Records for the exercise:
# # # #

(* ===== verification/Prelude.v ===== *)
(** * Admin Polos: a verification development of src/aset/js/admin-polos.js

    ** The program

    One class, [AdminPolos] (src/aset/js/admin-polos.js, lines 8-289),
    drives the sidebar of an admin dashboard.  A single instance is built
    on [DOMContentLoaded] (lines 291-294).  Its state is spread over:
    - the class lists of a few elements: the sidebar's layout class
      ([layout-full|compact|icons|hidden]), its [open] class on mobile,
      [layout-full-temp] during hover expansion, the overlay's [active],
      the layout buttons' [active], the submenus' ([.has-sub]) [open], and
      the user dropdown's [show];
    - three fields: [currentLayout], [hoverTimeout] and
      [isHoveringSidebar];
    - [localStorage.adminPolosLayout];
    - pending [setTimeout] timers and registered event listeners.
    [init] (lines 24-31) registers the listeners (clicks on the toggle,
    overlay, user menu and layout buttons, document clicks, window resize,
    mouse enter/leave on the sidebar), applies the layout, and hooks into
    the optional [Polos] framework.  The components call one another:
    [setLayout] and the hover collapse call [closeAllSubmenus]; the toggle
    calls [setLayout] on the desktop; [refresh] rebinds the submenu handler
    and re-enhances interactive elements.

    ** Files

    - [Prelude] (this file): notations [===] and [!==] for JavaScript
      strict equality in [polos_scope], the hint databases [polos] and
      [polos_rw], the [decide_prop] tactic, and list lemmas shared below.
    - [Dom]: the document as a list of elements in document order (index
      = identity) with id, tag, parent, class set ([gset string]) and
      attributes; [classList.add/remove/toggle/contains], [parentElement],
      [contains] (parent chain with fuel), [getElementById],
      [querySelectorAll] for the selectors the code uses.  [shape_eq] is
      the equivalence "equal up to class lists", with [Proper] instances
      for every tree query; [fold_update] is a [forEach] of class updates.
    - [Runtime]: the browser world ([World]: document, storage, width,
      clock, timers, listeners, the optional Polos object, output, the
      controller's fields [Ctl], the current event's flags) and the monad
      [M] in which code runs: state plus exceptions that keep the world as
      it was when thrown.  Dereferencing a [null] element field throws a
      [TypeError].  Primitives: [setTimeout]/[clearTimeout] (fresh ids),
      [addEventListener] (deduplicated by function identity, fresh for
      each evaluated arrow function), [localStorage], console output, and
      the [DOMTokenList] methods, which validate each token first (an
      empty token throws [SyntaxError], one with ASCII whitespace
      [InvalidCharacterError], both as [DOMException]).  The window's
      global names ([w_globals]) record [window.AdminPolos] and
      [window.adminPolos]; the Polos subscriptions are tags [PolosCb].
      [preserves P m] and its lemmas are the frame library.
    - [Page]: a concrete page with the expected element ids, on which the
      witnesses evaluate.
    - [Submenu], [Layout], [Dropdown], [Hover], [Polos]: one file per
      component, one definition per method or closure, named as in the
      source ([setLayout], [toggleSidebar], [handleSubmenuClick],
      [onMouseEnter] for the arrow function of line 119, ...), each
      followed by its closed form ([..._run]) and its theorems.
    - [Controller]: [script] (line 297, [window.AdminPolos]),
      [onDOMContentLoaded] (lines 292-294, [window.adminPolos = new
      AdminPolos()]), [page_load] (the script, then the load listener with
      its exception reported), [page_call] (a page script calling
      [adminPolos.refresh()] or [setLayoutManually], a [TypeError] when the
      instance was never created), [construct], [init],
      [setupEventListeners], the
      dispatch of an event along its path (bubbling, [stopPropagation]
      honoured after the current target, an exception of one listener
      reported and the others still run), timers firing earliest first,
      Polos notifications, the inputs a page receives and the [reachable]
      worlds.
    - [Invariants]: a frame theorem: a property that survives each
      primitive update holds in every reachable world ([reachable_frame]);
      the conditions are a class [FrameConds], whose instances are the
      properties; the listeners registered may be restricted, a
      submenu listener carries the controller's [handleSubmenuClick]
      object, controller writes keep that object, and the hover
      listeners, which write [hoverTimeout] and schedule hover timers, are
      hypotheses of [reachable_after_load].
    - [Refresh]: [refresh()] on any page, by Hoare triples over [M]
      ([hoare P m Q]: from [P], [m] returns in [Q]): the submenu links it
      binds and the interactive listeners it stacks.
    - [Interleavings]: handlers and timers as explicit sequences of
      steps in [M] ([m1;; m2;; fire_timer]), the dispatch of a click
      along its path, on any page whose listeners are given, and the
      draining of the timer queue ([fire_n]).
    - [Spec]: the abstract shell of spec.md §3 ([Shell]: layout mode,
      mobile sidebar, dropdown, open submenus), its operations
      ([spec_setLayout], ...), the abstraction [abs] of a world, and the
      refinement theorems; and the operations that touch the mobile
      sidebar and its overlay ([MobileOp]: toggle, overlay click, resize,
      [setLayoutManually]) run in any order ([run_mobile_ops]).

    ** Theorems (claim ids of the manifest)

    - Layout: C1 a saved layout is never restored, because
      [setupLayoutSystem] stores [full] before it reads storage; C2 a mode
      becomes current, stored, and the only layout class; C3 leaving
      [full] closes every submenu; C4 the active layout button; C5 unknown
      values are accepted and leave no layout class; C6/C7 the toggle on
      desktop and on mobile; C8 resize closes the mobile sidebar; C28 a
      value holding whitespace makes [classList.add] throw after the
      layout classes were removed (a half-done update).
    - Submenus: C9 a top-level click is exclusive; C10 the guard of line
      157 suppresses clicks on narrow icons layouts.
    - Hover: C11 both listeners keep the single-slot timer discipline; C12
      leaving cancels a pending expansion.
    - Page load and [refresh()]: C14 load binds no submenu handler; C15
      [refresh()] binds it on every submenu link of any page; C16 each
      [refresh()] adds one more anonymous listener to every
      [.js-interactive] element; C30 the submenu handler, one function
      object, is never stacked on any reachable page.
    - Invariants of every reachable page: C13 every pending hover timer is
      the one [hoverTimeout] names, so at most one is pending; C17 a
      loading indicator set on an element is never cleared on it (line 226
      reads [e.currentTarget] after dispatch); C22 auto-hover is decided
      once at load: a page loaded at most 768px wide never has hover
      listeners, even after widening.
    - Refinement (C18-C21, C23): [setLayout], [toggleSidebar],
      [handleResize], the two dropdown listeners and [handleSubmenuClick]
      move [abs] as the spec's operations do, on pages where the sidebar
      and the dropdown are not submenus.
    - Interleavings: C24 the expand callback still fires after a layout
      change; C25 entering then leaving quickly never expands; C26/C27 a
      click inside the user menu toggles the dropdown and stops before the
      document listener, a click outside hides it; C29 the timer queue
      drains: no callback schedules another timer.
    - The mobile sidebar: C31 the overlay's [active] equals the sidebar's
      [open] after any sequence of toggles, overlay clicks, resizes and
      layout changes.
    - Missing elements: C32 a page without [#overlay] throws out of the
      constructor after the toggle listener was bound, so
      [window.adminPolos] is never set and page calls throw, while the
      toggle stays live; C33 that toggle then opens the sidebar and throws
      before the overlay (the mirror of C31 breaks).

    ** Bounds and fuel

    Recursion is structural everywhere ([forEach] over lists, [propagate]
    over the event path, [earliest] over the timer list) except the parent
    chain, which uses fuel [length d]; [Dom.ancestors_fuel_enough] and
    [Dom.contains_spec] show it suffices on a document whose parents
    precede their children, and [fire_n] fires as many timers as are
    pending, which C29 shows is enough to empty the queue.  The window
    width and times are [Z] (no wrap-around is involved); timer and
    function ids are [nat] counters.

    ** Modelling choices and what is left out

    [undefined] layouts are [None] ([jsstring]); [null] element fields
    are [None] and throw on use.  The Polos framework is not modelled: its
    presence is a field, [Polos.on] records a subscription, and
    [Polos.setLoading] is an output.  CSS, layout, the capture phase and
    [mouseenter] on descendants are not modelled; [window.AdminPolos] is
    a global name only, and the [console] banner an output.

    ** Plan for later sittings

    The sidebar/overlay agreement over all inputs of [reachable] (C31
    proves it for the operations that write these classes; the other
    handlers would need a frame class restricted by class name); the
    dispatch of a submenu-link click on any page; [layout-full-temp]
    surviving [setLayout].
*)

From stdpp Require Export base gmap strings list.
From Stdlib Require Export ZArith.

Declare Scope polos_scope.
Delimit Scope polos_scope with polos.

(** JavaScript strict equality on strings and numbers, as a boolean. *)
Notation "a === b" := (bool_decide (a = b)) (at level 70, no associativity) : polos_scope.
Notation "a !== b" := (negb (bool_decide (a = b))) (at level 70, no associativity) : polos_scope.

Open Scope polos_scope.

Create HintDb polos discriminated.
Create Rewrite HintDb polos_rw.

(** ** Class sets *)

Section gset_lemmas.
Context `{Countable A}.

Lemma elem_of_remove_list (x : A) (l : list A) (s : gset A) :
  x ∈ s ∖ list_to_set l ↔ x ∈ s ∧ x ∉ l.
Proof. rewrite elem_of_difference, elem_of_list_to_set. done. Qed.
End gset_lemmas.

Ltac invc H := inversion H; subst; clear H.

(** Close a decidable proposition about concrete data by evaluation. *)
Ltac decide_prop := apply (bool_decide_eq_true_1 _); vm_compute; reflexivity.

(** ** Lists *)

Section list_lemmas.
Context {A B : Type} (f : A → B).

Lemma NoDup_fmap_filter (P : A → Prop) `{∀ x, Decision (P x)} (l : list A) :
  NoDup (f <$> l) → NoDup (f <$> filter P l).
Proof.
  induction l as [|x l IH]; [done|]. rewrite filter_cons. simpl.
  rewrite !NoDup_cons. intros [Hx Hl]. case_decide; simpl; [|by apply IH].
  rewrite NoDup_cons. split; [|by apply IH].
  intros Hin. apply Hx. apply list_elem_of_fmap in Hin as (y&->&Hy).
  apply list_elem_of_fmap. exists y. split; [done|]. by apply list_elem_of_filter in Hy as [_ ?].
Qed.

(** A duplicate-free projection that is constant on a list leaves at most
    one element. *)
Lemma NoDup_fmap_const_length (l : list A) (c : B) :
  NoDup (f <$> l) → (∀ x, x ∈ l → f x = c) → length l ≤ 1.
Proof.
  intros Hnd Hc. rewrite <-(length_fmap f l).
  apply (NoDup_incl_length (l := f <$> l) (l' := [c])); [by apply NoDup_ListNoDup|].
  intros y Hy. rewrite <-list_elem_of_In in Hy.
  apply list_elem_of_fmap in Hy as (x&->&Hx). rewrite Hc by done. by left.
Qed.
End list_lemmas.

# # # #

What is required: Go through the material above and state how many lines hold the word "registered". Give only the number.

Result of the task: 2